--- START ---
Definition add_program_seed self (c : Expr) : result ParseError ConstraintGroupBuilder :=
  add_to SProgramSeed c self
    [(some self SProgramSeed, "seeds::program already provided");
     (negb (some self SSeeds), "seeds must be provided before seeds::program");
     (bool_decide (slot self SInit = Some true), "seeds::program cannot be used with init_if_needed");
     (some self SInit, "seeds::program cannot be used with init")].

Definition add_token_authority self (c : Expr) : result ParseError ConstraintGroupBuilder :=
  add_to STokenAuthority c self [(some self STokenAuthority, "token authority already provided")].

Definition add_associated_token_authority self (c : Expr) : result ParseError ConstraintGroupBuilder :=
  add_to SAssociatedTokenAuthority c self
    [(some self SAssociatedTokenAuthority, "associated token authority already provided");
     (some self STokenAuthority, "token authority already provided")].

Definition add_mint_authority self (c : Expr) : result ParseError ConstraintGroupBuilder :=
  add_to SMintAuthority c self [(some self SMintAuthority, "mint authority already provided")].

Definition add_mint_freeze_authority self (c : Expr) : result ParseError ConstraintGroupBuilder :=
  add_to SMintFreezeAuthority c self
    [(some self SMintFreezeAuthority, "mint freeze_authority already provided")].

Definition add_mint_decimals self (c : Expr) : result ParseError ConstraintGroupBuilder :=
  add_to SMintDecimals c self [(some self SMintDecimals, "mint decimals already provided")].

Definition add_mut self (c : option Expr) : result ParseError ConstraintGroupBuilder :=
  add_to SMutable c self [(some self SMutable, "mut already provided")].

Definition add_signer self (c : option Expr) : result ParseError ConstraintGroupBuilder :=
  add_to SSigner c self [(some self SSigner, "signer already provided")].

Definition add_has_one self (c : ConstraintHasOne) : result ParseError ConstraintGroupBuilder :=
  if (0 <? length (filter (λ item, join_target item = join_target c) (has_one self)))%nat
  then Err "has_one target already provided"
  else Ok (mkConstraintGroupBuilder (f_ty self) (slot self) (has_one self ++ [c]) (literal self) (raws self)).

Definition add_literal self (c : string) : result ParseError ConstraintGroupBuilder :=
  Ok (mkConstraintGroupBuilder (f_ty self) (slot self) (has_one self) (literal self ++ [c]) (raws self)).

Definition add_raw self (c : ConstraintRaw) : result ParseError ConstraintGroupBuilder :=
  Ok (mkConstraintGroupBuilder (f_ty self) (slot self) (has_one self) (literal self) (raws self ++ [c])).

Definition add_owner self (c : ConstraintOwner) : result ParseError ConstraintGroupBuilder :=
  add_to SOwner c self [(some self SOwner, "owner already provided")].

Definition add_rent_exempt self (c : ConstraintRentExempt) : result ParseError ConstraintGroupBuilder :=
  add_to SRentExempt c self [(some self SRentExempt, "rent already provided")].

Definition add_seeds self (c : list Expr) : result ParseError ConstraintGroupBuilder :=
  add_to SSeeds c self [(some self SSeeds, "seeds already provided")].

Definition add_executable self : result ParseError ConstraintGroupBuilder :=
  add_to SExecutable tt self [(some self SExecutable, "executable already provided")].

Definition add_state self (c : string) : result ParseError ConstraintGroupBuilder :=
  add_to SState c self [(some self SState, "state already provided")].

Definition add_payer self (c : Expr) : result ParseError ConstraintGroupBuilder :=
  add_to SPayer c self
    [(negb (some self SInit), "init must be provided before payer");
     (some self SPayer, "payer already provided")].

Definition add_space self (c : Expr) : result ParseError ConstraintGroupBuilder :=
  add_to SSpace c self
    [(negb (some self SInit), "init must be provided before space");
     (some self SSpace, "space already provided")].

Definition add self (c : ConstraintToken) : result ParseError ConstraintGroupBuilder :=
  match c with
  | TokenInit c => add_init self c
  | TokenZeroed => add_zeroed self
  | TokenMut c => add_mut self c
  | TokenSigner c => add_signer self c
  | TokenHasOne c => add_has_one self c
  | TokenLiteral c => add_literal self c
  | TokenRaw c => add_raw self c
  | TokenOwner c => add_owner self c
  | TokenRentExempt c => add_rent_exempt self c
  | TokenSeeds c => add_seeds self c
  | TokenExecutable => add_executable self
  | TokenState c => add_state self c
  | TokenPayer c => add_payer self c
  | TokenSpace c => add_space self c
  | TokenClose c => add_close self c
  | TokenAddress c => add_address self c
  | TokenTokenAuthority c => add_token_authority self c
  | TokenTokenMint c => add_token_mint self c
  | TokenAssociatedTokenAuthority c => add_associated_token_authority self c
  | TokenAssociatedTokenMint c => add_associated_token_mint self c
  | TokenMintAuthority c => add_mint_authority self c
  | TokenMintFreezeAuthority c => add_mint_freeze_authority self c
  | TokenMintDecimals c => add_mint_decimals self c
  | TokenBump c => add_bump self c
  | TokenProgramSeed c => add_program_seed self c
  end.

(** ** Building the group *)

(** [None => self.mutable.replace(..)], or the error if [mut] was given *)
Definition make_mutable self (message : ParseError) : result ParseError ConstraintGroupBuilder :=
  _ ← refuse_if (some self SMutable) message;
  Ok (replace SMutable None self).

(** Rent exempt if not explicitly skipped. *)
Definition enforce_rent self : ConstraintGroupBuilder :=
  if some self SRentExempt then self else replace SRentExempt Enforce self.

Definition build_init self (init : bool) : result ParseError ConstraintGroupBuilder :=
  _ ← refuse_if (negb init_if_needed_feature && init)
        "init_if_needed requires that anchor-lang be imported with the init-if-needed cargo feature enabled. Carefully read the init_if_needed docs before using this feature to make sure you know how to protect yourself against re-initialization attacks.";
  self ← make_mutable self "mut cannot be provided with init";
  let self := enforce_rent self in
  _ ← refuse_if (negb (some self SPayer)) "payer must be provided when initializing an account";
  let self := if some self SSigner || some self SSeeds || some self SAssociatedTokenMint then self
              else replace SSigner None self in
  _ ← refuse_all
        [(bool_decide (is_Some (mjoin (slot self SBump))),
          "bump targets should not be provided with init. Please use bump without a target.");
         (some self STokenMint && negb (some self STokenAuthority),
          "when initializing, token authority must be provided if token mint is");
         (some self STokenAuthority && negb (some self STokenMint),
          "when initializing, token mint must be provided if token authority is");
         (some self SMintDecimals && negb (some self SMintAuthority),
          "when initializing, mint authority must be provided if mint decimals is");
         (some self SMintAuthority && negb (some self SMintDecimals),
          "when initializing, mint decimals must be provided if mint authority is")];
  Ok self.

Definition build_zeroed self : result ParseError ConstraintGroupBuilder :=
  self ← make_mutable self "mut cannot be provided with zeroed";
  Ok (enforce_rent self).

Definition check_seeds self : result ParseError unit :=
  if some self SSeeds then
    refuse_all
      [(some self SInit && negb (some self SPayer),
        "payer must be provided when creating a program derived address");
       (negb (some self SBump), "bump must be provided with seeds")]
  else Ok tt.

Definition check_space self : result ParseError unit :=
  if some self SInit then
    let initializing_token_program_acc :=
      some self STokenMint || some self SMintAuthority || some self STokenAuthority
        || some self SAssociatedTokenAuthority in
    match some self SSpace, initializing_token_program_acc with
    | true, true => Err "space is not required for initializing an spl account"
    | false, false => Err "space must be provided with init"
    | _, _ => Ok tt
    end
  else Ok tt.

Definition seeds_group self : result ParseError (option ConstraintSeedsGroup) :=
  match slot self SSeeds with
  | None => Ok None
  | Some seeds =>
      match slot self SBump with
      | None => Panic
      | Some bump => Ok (Some (mkConstraintSeedsGroup (some self SInit) seeds bump (slot self SProgramSeed)))
      end
  end.

Definition associated_token_group self : result ParseError (option ConstraintAssociatedToken) :=
  match slot self SAssociatedTokenMint, slot self SAssociatedTokenAuthority with
  | Some mint, Some auth => Ok (Some (mkConstraintAssociatedToken auth mint))
  | Some _, None => Err "authority must be provided to specify an associated token program derived address"
  | None, Some _ => Err "mint must be provided to specify an associated token program derived address"
  | None, None => Ok None
  end.

Definition token_account_group self : option ConstraintTokenAccountGroup :=
  match slot self STokenMint, slot self STokenAuthority with
  | None, None => None
  | mint, authority => Some (mkConstraintTokenAccountGroup mint authority)
  end.

Definition mint_group self : option ConstraintTokenMintGroup :=
  match slot self SMintDecimals, slot self SMintAuthority, slot self SMintFreezeAuthority with
  | None, None, None => None
  | decimals, mint_authority, freeze_authority =>
      Some (mkConstraintTokenMintGroup decimals mint_authority freeze_authority)
  end.

Definition init_kind self (associated_token : option ConstraintAssociatedToken) : result ParseError InitKind :=
  match slot self STokenMint with
  | Some mint =>
      match slot self STokenAuthority with
      | Some a => Ok (InitToken a mint)
      | None => Err "authority must be provided to initialize a token program derived address"
      end
  | None =>
      match associated_token with
      | Some at_ => Ok (InitAssociatedToken (at_wallet at_) (at_mint at_))
      | None =>
          match slot self SMintDecimals with
          | Some decimals =>
              match slot self SMintAuthority with
              | Some a => Ok (InitMint a (slot self SMintFreezeAuthority) decimals)
              | None => Err "authority must be provided to initialize a mint program derived address"
              end
          | None => Ok (InitProgram (owner_address <$> slot self SOwner))
          end
      end
  end.

Definition init_group self (seeds : option ConstraintSeedsGroup)
    (associated_token : option ConstraintAssociatedToken) : result ParseError (option ConstraintInitGroup) :=
  match slot self SInit with
  | None => Ok None
  | Some if_needed =>
      match slot self SPayer with
      | None => Panic
      | Some payer =>
          kind ← init_kind self associated_token;
          Ok (Some (mkConstraintInitGroup if_needed seeds payer (slot self SSpace) kind))
      end
  end.
Lemma refuse_if_never cond m : refuse_if cond m ≠ Panic.
Proof. by destruct cond. Qed.

Lemma refuse_all_never checks : refuse_all checks ≠ Panic.
Proof. by destruct (refuse_all_cases checks) as [->|(? & -> & _)]. Qed.

(** A step that cannot panic, before what remains *)
Lemma bind_not_panic {A B} (m : result ParseError A) (f : A → result ParseError B) :
  m ≠ Panic → (∀ a, m = Ok a → f a ≠ Panic) → (m ≫= f) ≠ Panic.
Proof. destruct m; cbn; naive_solver. Qed.

Ltac never_panics :=
  repeat first [done | apply refuse_if_never | apply refuse_all_never | apply bind_not_panic; [|intros ? _]].

Lemma build_init_never init b : ConstraintGroupBuilder.build_init b init ≠ Panic.
Proof. unfold ConstraintGroupBuilder.build_init, ConstraintGroupBuilder.make_mutable. never_panics. Qed.

Lemma build_zeroed_never b : ConstraintGroupBuilder.build_zeroed b ≠ Panic.
Proof. unfold ConstraintGroupBuilder.build_zeroed, ConstraintGroupBuilder.make_mutable. never_panics. Qed.

Lemma check_seeds_never b : ConstraintGroupBuilder.check_seeds b ≠ Panic.
Proof. unfold ConstraintGroupBuilder.check_seeds. case_match; never_panics. Qed.

Lemma check_space_never b : ConstraintGroupBuilder.check_space b ≠ Panic.
Proof. unfold ConstraintGroupBuilder.check_space. by repeat case_match. Qed.

Lemma complete_never b : ConstraintGroupBuilder.complete b ≠ Panic.
Proof.
  unfold ConstraintGroupBuilder.complete. apply bind_not_panic; [case_match; [apply build_init_never|done]|].
  intros b1 _. case_match; [apply build_zeroed_never|done].
Qed.

Lemma complete_Ok b b1 : builder_ok b → ConstraintGroupBuilder.complete b = Ok b1 → completed b b1.
Proof.
  unfold ConstraintGroupBuilder.complete, completed. intros Hb (b2 & H1 & H2)%bind_Ok.
  destruct (slot b SInit) as [init|] eqn:E.
  - apply build_init_Ok in H1 as [Hc ->]. split; [done|].
    assert (some b SZeroed = false) as Hz by (apply (bo_zeroed b Hb), some_slot; by rewrite E).
    rewrite <- (same_some b (with_signer (mutable_and_rent b))) in Hz; [by rewrite Hz in H2; injection H2|..].
    + eapply same_trans; [apply mutable_and_rent_same|apply with_signer_same].
    + set_solver.
  - injection H1 as <-. destruct (some b SZeroed); [|by injection H2].
    unfold ConstraintGroupBuilder.build_zeroed, ConstraintGroupBuilder.make_mutable in H2.
    apply bind_Ok in H2 as (b2 & (u & Hm & [= <-])%bind_Ok & [= <-]). split; [|done].
    by destruct (some b SMutable).
Qed.

(** After the checks, everything that is unwrapped is there. *)
Lemma complete_buildable b b1 u v :
  builder_ok b → completed b b1 → ConstraintGroupBuilder.check_seeds b1 = Ok u →
  ConstraintGroupBuilder.check_space b1 = Ok v → buildable b1.
Proof.
  intros Hb Hc Hs Hp. split; [by eapply check_seeds_Ok| |by eapply check_space_Ok].
  pose proof (completed_same _ _ Hc) as Hsame. rewrite !(same_some _ _ _ Hsame) by set_solver.
  intros [init Hi]%some_slot. unfold completed in Hc. rewrite Hi in Hc. apply (ic_payer _ _ (proj1 Hc)).
Qed.

Lemma build_Ok b g :
  builder_ok b → ConstraintGroupBuilder.build b = Ok g →
  ∃ b1, completed b b1 ∧ buildable b1 ∧ ConstraintGroupBuilder.group b1 = Ok g.
Proof.
  intros Hb (b1 & Hc%complete_Ok & (u & Hs & (v & Hp & Hg)%bind_Ok)%bind_Ok)%bind_Ok; [|done].
  exists b1. split; [done|]. split; [|done]. by eapply complete_buildable.
Qed.

Lemma group_never b1 : buildable b1 → ConstraintGroupBuilder.group b1 ≠ Panic.
Proof.
  intros [Hbump Hpayer _]. unfold ConstraintGroupBuilder.group. apply bind_not_panic; [|intros seeds _;
    apply bind_not_panic; [|intros at_ _; apply bind_not_panic; [apply refuse_if_never|intros _ _;
    apply bind_not_panic; [|done]]]].
  - unfold ConstraintGroupBuilder.seeds_group. rewrite !some_slot in Hbump. repeat case_match; try done.
    by destruct Hbump.
  - unfold ConstraintGroupBuilder.associated_token_group. by repeat case_match.
  - unfold ConstraintGroupBuilder.init_group. rewrite !some_slot in Hpayer. repeat case_match; try done; [|by destruct Hpayer].
    apply bind_not_panic; [|done]. unfold ConstraintGroupBuilder.init_kind. by repeat case_match.
Qed.

Lemma build_never b : builder_ok b → ConstraintGroupBuilder.build b ≠ Panic.
Proof.
  intros Hb. unfold ConstraintGroupBuilder.build. apply bind_not_panic; [apply complete_never|intros b1 Hc].
  apply bind_not_panic; [apply check_seeds_never|intros u Hs].
  apply bind_not_panic; [apply check_space_never|intros v Hp].
  apply group_never. by eapply complete_buildable; [|apply complete_Ok|..].
Qed.

(** ** The group *)

Lemma group_Ok b1 g :
  ConstraintGroupBuilder.group b1 = Ok g →
  ∃ at_, ConstraintGroupBuilder.seeds_group b1 = Ok (cg_seeds g) ∧
    ConstraintGroupBuilder.associated_token_group b1 = Ok at_ ∧
    (is_Some at_ → cg_seeds g = None) ∧
    ConstraintGroupBuilder.init_group b1 (cg_seeds g) at_ = Ok (cg_init g) ∧
    cg_zeroed g = slot b1 SZeroed ∧ cg_mutable g = slot b1 SMutable ∧ cg_signer g = slot b1 SSigner ∧
    cg_rent_exempt g = slot b1 SRentExempt ∧ cg_close g = slot b1 SClose ∧ cg_has_one g = has_one b1 ∧
    cg_owner g = slot b1 SOwner ∧ cg_address g = slot b1 SAddress ∧ cg_state g = slot b1 SState ∧
    cg_executable g = slot b1 SExecutable ∧ cg_literal g = literal b1 ∧ cg_raw g = raws b1 ∧
    cg_associated_token g = (if some b1 SInit then None else at_) ∧
    (some b1 SInit = true → cg_token_account g = None ∧ cg_mint g = None).
Proof.
  unfold ConstraintGroupBuilder.group. intros (seeds & Hs & (at_ & Ha & (u & Hr & (init & Hi & [= <-])%bind_Ok)%bind_Ok)%bind_Ok)%bind_Ok.
  exists at_. cbn. split_and!; try done.
  - intros [x ->]. destruct seeds; [|done]. done.
  - by intros ->.
Qed.

(** ** No keyword is lost *)

(** The field of the builder that a keyword sets *)
Definition token_slot (c : ConstraintToken) : option (sigT slot_type) :=
  match c with
  | TokenInit c => Some (existT SInit c)
  | TokenZeroed => Some (existT SZeroed tt)
  | TokenMut c => Some (existT SMutable c)
  | TokenSigner c => Some (existT SSigner c)
  | TokenOwner c => Some (existT SOwner c)
  | TokenRentExempt c => Some (existT SRentExempt c)
  | TokenSeeds c => Some (existT SSeeds c)
  | TokenExecutable => Some (existT SExecutable tt)
  | TokenState c => Some (existT SState c)
  | TokenPayer c => Some (existT SPayer c)
  | TokenSpace c => Some (existT SSpace c)
  | TokenClose c => Some (existT SClose c)
  | TokenAddress c => Some (existT SAddress c)
  | TokenTokenAuthority c => Some (existT STokenAuthority c)
  | TokenTokenMint c => Some (existT STokenMint c)
  | TokenAssociatedTokenAuthority c => Some (existT SAssociatedTokenAuthority c)
  | TokenAssociatedTokenMint c => Some (existT SAssociatedTokenMint c)
  | TokenMintAuthority c => Some (existT SMintAuthority c)
  | TokenMintFreezeAuthority c => Some (existT SMintFreezeAuthority c)
  | TokenMintDecimals c => Some (existT SMintDecimals c)
  | TokenBump c => Some (existT SBump c)
  | TokenProgramSeed c => Some (existT SProgramSeed c)
  | TokenHasOne _ | TokenLiteral _ | TokenRaw _ => None
  end.

(** What a keyword leaves in the builder *)
Definition held b (c : ConstraintToken) : Prop :=
  match c with
  | TokenHasOne c => c ∈ has_one b
  | TokenLiteral c => c ∈ literal b
  | TokenRaw c => c ∈ raws b
  | c => match token_slot c with Some (existT k v) => slot b k = Some v | None => True end
  end.

(** Every field is set at most once. *)
Lemma add_spec b c b' :
  ConstraintGroupBuilder.add b c = Ok b' →
  match token_slot c with
  | Some (existT k v) => slot b k = None ∧ b' = replace k v b
  | None => slot b' = slot b
  end ∧ has_one b ⊆ has_one b' ∧ literal b ⊆ literal b' ∧ raws b ⊆ raws b' ∧ held b' c.
Proof.
  destruct c; cbn [ConstraintGroupBuilder.add token_slot]; unfold_add;
    try (intros [Hc ->]%add_to_Ok; split_and!; try done; try apply slot_replace_eq;
         repeat (apply Forall_cons in Hc as [? Hc]); cbn [fst] in *; by apply not_some_slot).
  - unfold ConstraintGroupBuilder.add_has_one. destruct (_ <? _)%nat; [done|]. intros [= <-]. cbn. set_solver.
  - intros [= <-]. cbn. set_solver.
  - intros [= <-]. cbn. set_solver.
Qed.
--- END ---
## Your goal
Check the entries above for the word "SSigner" and copy every line where it turns up.

## Task output
  add_to SSigner c self [(some self SSigner, "signer already provided")].
  let self := if some self SSigner || some self SSeeds || some self SAssociatedTokenMint then self
              else replace SSigner None self in
    cg_zeroed g = slot b1 SZeroed ∧ cg_mutable g = slot b1 SMutable ∧ cg_signer g = slot b1 SSigner ∧
  | TokenSigner c => Some (existT SSigner c)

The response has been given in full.